January 2018
UKCTA RESPONSE
UKCTA is a trade association promoting the interests of fixed-line telecommunications companies competing against BT, as well as each other, in the residential and business markets. Its role is to develop and promote the interests of its members to Ofcom and the Government. Details of membership of UKCTA can be found under UKCTA Membership.
The Importance of Quality Regulatory Accounting to UK Consumers
UKCTA members are well aware of the benefit that reliable and accurate Regulatory Accounting output can provide. The Regulatory Financial Statements are one of the key planks of the UK Regulatory Framework, helping stakeholders and Ofcom understand what remedies are both required and how effective those remedies have been. They help stakeholders engage with the regulatory process, providing consistent, comparable information year after year. They help Ofcom understand markets, helping to produce better regulation to benefit end consumers.
The regulatory accounts have come a long way in the last decade. In 2008 we were facing into our first significant re-statement of the numbers as BT attempted to avoid overcharging claims relating to the subsequently upheld investigation into overcharging for partial private circuits. That proved to be the first of a number of episodes that shook stakeholder trust in the RFS numbers being produced. As further restatements and attribution changes occurred, many of which appeared to be primarily motivated by BT’s own direct commercial interest, rather than a fair and impartial view of the numbers, trust was further eroded.
Over the past five years Ofcom has worked hard to try and rebuild trust in the accounts, first through improvements in the process around their production, with BT having to declare in advance significant changes that impact the numbers, with Ofcom then having the right of veto if concerns are apparent. This ensures BT is now mindful of what changes can be attempted. The work done in the cost attribution review by both Ofcom and Cartesian was also a significant step forward, helping to remove errors, correct inappropriate attribution and bring a level of fairness and rigour to the accounts that was previously lacking.
This process of trust restoration is not yet over, and there remains work to be done, including a comprehensive review of the LRIC model, ensuring BT is not able to exploit its almost free hand in the assumptions used and the lack of audit of the model itself. The model still has a significant bearing on the numbers produced for regulated charges, so it is important that where it is used, it is understood, audited and fair. Today this remains an aspiration that Ofcom must deliver, for nearly 10 years we have been using outputs from this model, without the means to either properly understand or assure ourselves of its accuracy.

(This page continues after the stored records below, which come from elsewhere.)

(** ** Base (1.0 scale) dimensions and values *)

Definition BASE_HUD_WIDTH := lit 400.
Definition BASE_PRIMARY_FONT_SIZE := lit 18.
Definition BASE_ICON_FONT_SIZE := lit 18.
Definition BASE_TIME_BAR_TEXT_TOP_PADDING := lit 7.
Definition BASE_TIME_BAR_TEXT_BOTTOM_PADDING := lit 7.
Definition BASE_MAIN_HUD_AREA_HEIGHT := lit 150.
Definition BASE_CORNER_RADIUS := lit 15.
Definition BASE_PADDING := lit 10.
Definition BASE_BUTTON_PADDING := lit 5.
Definition BASE_MARKER_SIZE := lit 10.
Definition BASE_WEATHER_TEXT_PADDING_TOP := lit 5.
Definition DEFAULT_FONT_FAMILY := "Signika".

(** The icons are code points of the icon font, written here by their
    escapes. *)
Definition ICON_REWIND_HOUR := "\uf04b".
Definition ICON_REWIND_DAY := "\uf049".
Definition ICON_ADVANCE_HOUR := "\uf04b".
Definition ICON_ADVANCE_DAY := "\uf050".

Local Open Scope js_scope.

(** The assignments of [_calculateScaledDimensions], for [scale]; the
    products, sums, the difference and the quotient are those of binary64,
    and [0.8] is the double nearest to 8/10. *)
Definition scaled_dimensions (scale : number) : Dimensions :=
  let HUD_WIDTH' := Math_round (mul64 BASE_HUD_WIDTH scale) in
  let primaryFontSize' :=
    Math_max (lit 8) (Math_round (mul64 BASE_PRIMARY_FONT_SIZE scale)) in
  let calendarFontSize' := primaryFontSize' in
  let iconFontSize' :=
    Math_max (lit 10) (Math_round (mul64 BASE_ICON_FONT_SIZE scale)) in
  let TOP := Math_round (mul64 BASE_TIME_BAR_TEXT_TOP_PADDING scale) in
  let BOTTOM := Math_round (mul64 BASE_TIME_BAR_TEXT_BOTTOM_PADDING scale) in
  let TIME_BAR_HEIGHT' := add64 (add64 TOP primaryFontSize') BOTTOM in
  let MAIN_HUD_AREA_HEIGHT' :=
    Math_round (mul64 BASE_MAIN_HUD_AREA_HEIGHT scale) in
  let TOTAL_HUD_HEIGHT' := add64 TIME_BAR_HEIGHT' MAIN_HUD_AREA_HEIGHT' in
  let CORNER_RADIUS' := Math_round (mul64 BASE_CORNER_RADIUS scale) in
  let PADDING' := Math_round (mul64 BASE_PADDING scale) in
  let BUTTON_PADDING' := Math_round (mul64 BASE_BUTTON_PADDING scale) in
  let DIAL_CENTER_X' := div64 HUD_WIDTH' (lit 2) in
  let MAIN_HUD_AREA_Y_OFFSET' := TIME_BAR_HEIGHT' in
  let DIAL_RADIUS' :=
    mul64 (sub64 MAIN_HUD_AREA_HEIGHT' PADDING') (lit_double 8 10) in
  let DIAL_ARC_CENTER_Y' := MAIN_HUD_AREA_Y_OFFSET' in
  let MARKER_SIZE' :=
    Math_max (lit 5) (Math_round (mul64 BASE_MARKER_SIZE scale)) in
  let weatherTextPaddingTop' :=
    Math_round (mul64 BASE_WEATHER_TEXT_PADDING_TOP scale) in
  {| HUD_WIDTH := HUD_WIDTH';
     primaryFontSize := primaryFontSize';
     calendarFontSize := calendarFontSize';
     iconFontSize := iconFontSize';
     TIME_BAR_TEXT_TOP_PADDING := TOP;
     TIME_BAR_TEXT_BOTTOM_PADDING := BOTTOM;
     TIME_BAR_HEIGHT := TIME_BAR_HEIGHT';
     MAIN_HUD_AREA_HEIGHT := MAIN_HUD_AREA_HEIGHT';
     TOTAL_HUD_HEIGHT := TOTAL_HUD_HEIGHT';
     CORNER_RADIUS := CORNER_RADIUS';
     PADDING := PADDING';
     BUTTON_PADDING := BUTTON_PADDING';
     DIAL_CENTER_X := DIAL_CENTER_X';
     MAIN_HUD_AREA_Y_OFFSET := MAIN_HUD_AREA_Y_OFFSET';
     DIAL_RADIUS := DIAL_RADIUS';
     DIAL_ARC_CENTER_Y := DIAL_ARC_CENTER_Y';
     MARKER_SIZE := MARKER_SIZE';
     weatherTextPaddingTop := weatherTextPaddingTop' |}.

Definition _calculateScaledDimensions (w : World) : World :=
  let scale := _globalUiScale (hud w) in
  console_log "Calculated scaled dimensions"
    (on_hud (set_dims (scaled_dimensions scale)) w).

Definition _initPIXIApp (w : World) : World :=
  let h := hud w in
  let size := (HUD_WIDTH (dims h), TOTAL_HUD_HEIGHT (dims h)) in
  console_log "PIXI Application initialized/resized"
    (match _pixiApp h with
     | Some _ => on_hud (set_pixiApp (Some size)) w
     | None =>
         on_hud (fun h => set_mainContainer (Some []) (set_pixiApp (Some size) h)) w
     end).

(** ** Drawing the scene *)

Definition destroy_slot (s : Slot) (h : SolunaDial) : SolunaDial :=
  match nodes h s with
  | Some n => destroy n h
  | None => h
  end.

(** [_ensureWeatherTextOnTop] *)
Definition _ensureWeatherTextOnTop (w : World) : Outcome World :=
  match slot _weatherText w, _mainContainer (hud w) with
  | Some t, Some children =>
      children' <- setChildIndex (node_id t)
                     (Z.of_nat (List.length children) - 1)%Z children ;;
      let t' := with_alpha (_globalFontOpacity (hud w)) (with_visible true t) in
      Returns (console_log "Weather text moved to top"
                 (on_hud (fun h => assign _weatherText (Some t')
                                     (set_mainContainer (Some children') h)) w))
  | _, _ => Returns w
  end.

Definition _drawTimeBar (w : World) : World :=
  match _mainContainer (hud w) with
  | None => w
  | Some _ =>
      on_hud (fun h =>
        let h1 :=
          match nodes h _timeBarGraphic with
          | Some _ => h
          | None =>
              let (g, h0) := new_object h in
              mainContainer_addChild g (assign _timeBarGraphic (Some g) h0)
          end in
        update _timeBarGraphic (with_fill_alpha (_topBarOpacity h1)) h1) w
  end.

Definition _drawMainHudArea (w : World) : World :=
  match _mainContainer (hud w) with
  | None => w
  | Some _ =>
      on_hud (fun h =>
        match nodes h _mainHudAreaGraphic with
        | Some _ => h
        | None =>
            let (g, h0) := new_object h in
            mainContainer_addChild g (assign _mainHudAreaGraphic (Some g) h0)
        end) w
  end.

Definition _drawRadialDialBackground (w : World) : World :=
  match _mainContainer (hud w) with
  | None => w
  | Some _ =>
      on_hud (fun h =>
        let (g, h1) :=
          match nodes h _radialDialBackground with
          | Some g => (g, h)
          | None =>
              let (g, h0) := new_object h in
              (g, assign _radialDialBackground (Some g) h0)
          end in
        mainContainer_addChild g h1) w
  end.

Definition _drawDialMarker (w : World) : World :=
  match _mainContainer (hud w) with
  | None => w
  | Some _ =>
      on_hud (fun h =>
        let (g, h1) :=
          match nodes h _dialMarker with
          | Some g => (g, h)
          | None => new_object h
          end in
        let g' := with_fill_alpha (_dialMarkerOpacity h1) g in
        mainContainer_addChild g' (assign _dialMarker (Some g') h1)) w
  end.

Definition _drawTimeAndCalendarGroup (w : World) : World :=
  match _mainContainer (hud w) with
  | None => w
  | Some _ =>
      on_hud (fun h =>
        let h1 :=
          match nodes h _timeCalendarContainer with
          | Some c =>
              assign _calendarText None
                (assign _timeCalendarSeparator None
                   (assign _timeText None
                      (assign _timeCalendarContainer None (destroy c h))))
          | None => h
          end in
        let (c, h2) := new_object h1 in
        let h3 := mainContainer_addChild c (assign _timeCalendarContainer (Some c) h2) in
        let opacity := _globalFontOpacity h3 in
        let (t, h4) := new_object h3 in
        let h5 := assign _timeText (Some (with_alpha opacity (with_text "HH:MM" t))) h4 in
        let (sep, h6) := new_object h5 in
        let h7 := assign _timeCalendarSeparator
                    (Some (with_alpha opacity (with_text " - " sep))) h6 in
        let (cal, h8) := new_object h7 in
        assign _calendarText
          (Some (with_alpha opacity (with_text "Calendar Loading..." cal))) h8) w
  end.

(** The local [createButton] of [_drawTimeAdvanceControls], followed by the
    assignment of its result to the field. *)
Definition createButton (s : Slot) (iconChar : string) (h : SolunaDial) : SolunaDial :=
  let (b, h1) := new_object h in
  let b' := with_alpha (_globalFontOpacity h1) (with_text iconChar b) in
  assign s (Some b') (mainContainer_addChild b' h1).

Definition _drawTimeAdvanceControls (w : World) : World :=
  match _mainContainer (hud w) with
  | None => w
  | Some _ =>
      let w1 :=
        on_hud (fun h =>
          destroy_slot _advanceDayButton
            (destroy_slot _advanceHourButton
               (destroy_slot _rewindDayButton
                  (destroy_slot _rewindHourButton h)))) w in
      if negb (user_isGM (game w)) then w1
      else
        on_hud (fun h =>
          createButton _advanceDayButton ICON_ADVANCE_DAY
            (createButton _advanceHourButton ICON_ADVANCE_HOUR
               (createButton _rewindDayButton ICON_REWIND_DAY
                  (createButton _rewindHourButton ICON_REWIND_HOUR h)))) w1
  end.

Definition _drawWeatherText (w : World) : Outcome World :=
  match _mainContainer (hud w) with
  | None => Returns w
  | Some _ =>
      _ensureWeatherTextOnTop
        (on_hud (fun h =>
           let h0 := destroy_slot _weatherText h in
           let (t, h1) := new_object h0 in
           let t' := with_alpha (_globalFontOpacity h1)
                       (with_text (_currentWeather h1) t) in
           mainContainer_addChild t' (assign _weatherText (Some t') h1)) w)
  end.

Definition _createDialInteractiveArea (w : World) : World :=
  match _mainContainer (hud w) with
  | None => w
  | Some _ =>
      if negb (user_isGM (game w)) then w
      else
        console_log "Dial interactive area created for GM weather changes"
          (on_hud (fun h =>
             let h0 := destroy_slot _dialInteractiveArea h in
             let (a, h1) := new_object h0 in
             mainContainer_addChild a (assign _dialInteractiveArea (Some a) h1)) w)
  end.

Definition _createDialGradientAndMask (w : World) : World :=
  match _mainContainer (hud w) with
  | None => w
  | Some _ =>
      if DIAL_RADIUS (dims (hud w)) <=? lit 0 then w
      else
        let w1 :=
          on_hud (fun h =>
            match nodes h _dialGradientContainer with
            | Some c =>
                assign _dialMask None
                  (assign _dialGradientSprite None
                     (assign _dialGradientContainer None (destroy c h)))
            | None => h
            end) w in
        let customImage := settings_customDialImage (game w) in
        let imagePath := str_or customImage "modules/soluna-dial/assets/dial.png" in
        match Texture_from (game w) imagePath with
        | TextureEmpty =>
            _createDialInteractiveArea
              (console_log "Dial texture not found, creating interactive area only" w1)
        | TextureThrows =>
            _createDialInteractiveArea
              (console_log "Error loading dial texture, creating interactive area only" w1)
        | TextureLoaded =>
            on_hud (fun h =>
              let (sprite, h1) := new_object h in
              let h2 := assign _dialGradientSprite
                          (Some (with_alpha (_dialImageOpacity h1) sprite)) h1 in
              let (mask, h3) := new_object h2 in
              let h4 := assign _dialMask (Some mask) h3 in
              let (c, h5) := new_object h4 in
              mainContainer_addChild c (assign _dialGradientContainer (Some c) h5)) w1
        end
  end.

Definition _redrawAllElements (w : World) : Outcome World :=
  let w0 :=
    match slot _dialInteractiveArea w with
    | Some a => on_hud (fun h => assign _dialInteractiveArea None (destroy a h)) w
    | None => w
    end in
  let w1 := _drawTimeBar w0 in
  let w2 := _drawMainHudArea w1 in
  let w3 := _drawRadialDialBackground w2 in
  let w4 := _drawDialMarker w3 in
  let w5 := _drawTimeAndCalendarGroup w4 in
  let w6 := _drawTimeAdvanceControls w5 in
  let w7 := _createDialGradientAndMask w6 in
  w8 <- _drawWeatherText w7 ;;
  let w9 := _createDialInteractiveArea w8 in
  w10 <- _ensureWeatherTextOnTop w9 ;;
  Returns (setTimeout EnsureWeatherTextOnTop 50
             (console_log "All elements redrawn." w10)).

As services fall out of price regulation, but continue to be classified as SMP, we must continue to ensure regulatory accounting output is produced and published, particularly where common assets are shared between regulated and unregulated services. Ofcom must build on the positive work undertaken in the past five years and restore stakeholder trust in the accounts so that they deliver their intended purpose. The cost of their production is insignificant in comparison to the benefit they deliver for consumers, providing cost indications where there is market failure and in the absence of peer comparisons. Regulatory Accounting should remain a key priority for Ofcom, with more focus devoted to it in the years ahead. We encourage Ofcom to build on the work already undertaken to restore trust, ensuring the accounts evolve to better protect the consumer interest by tackling the significant information asymmetry that exists between BT and Ofcom and BT and other communication providers buying its wholesale products in SMP markets.
Ofcom’s proposals for the WLA market
We agree that the current level of regulatory reporting does not allow for the effective monitoring or compliance validation of any duct access remedy. UKCTA members believe the DPA remedy could become very important and that lack of any detailed costing information from BT is concerning. We would welcome enhancements around:
- The accuracy of data: it is important to ensure that the data used reflects the actual duct costs and its allocation to the services and products.
- Fixed asset register: this drives the input costs that are distributed into BT’s regulated products and services and therefore it is vital that this reconciles at a detailed level to BT’s actual physical infrastructure.
- Updated BT Duct Survey: current apportionment between cable types is done using data from 1997. This data is 21 years old and the amount of copper and fibre is likely to have significantly changed over that time. This should be revisited.
UKCTA members support the implementation of the ten proposed new network components proposed by Ofcom. It is important that duct costs are mapped to network components which are then ultimately consumed by regulated and unregulated services. We also consider it is important, at a total level, to see that duct costs are apportioned equitably to ensure that BT is fairly recovering its duct costs from regulated and unregulated services.
UKCTA members agrees with the revised treatment for ancillary services proposed. It is essential that the network components are reported at the same level at which they are regulated. UKCTA does however not understand why it is necessary for Ofcom to mandate that activities charged as part of one-off or connection charges are not capitalised. Whilst we fully support Ofcom’s proposal, we do not understand why BT would not recognise revenue and costs together in line with general accounting principles.
UKCTA agrees with Ofcom’s proposal to ensure the 2017/18 RFS is consistent with the 2017 WLA consultation and allocate Cumulo costs according to this revised basis. As a general principle BT should not be making any profit or mark-up on Cumulo rates.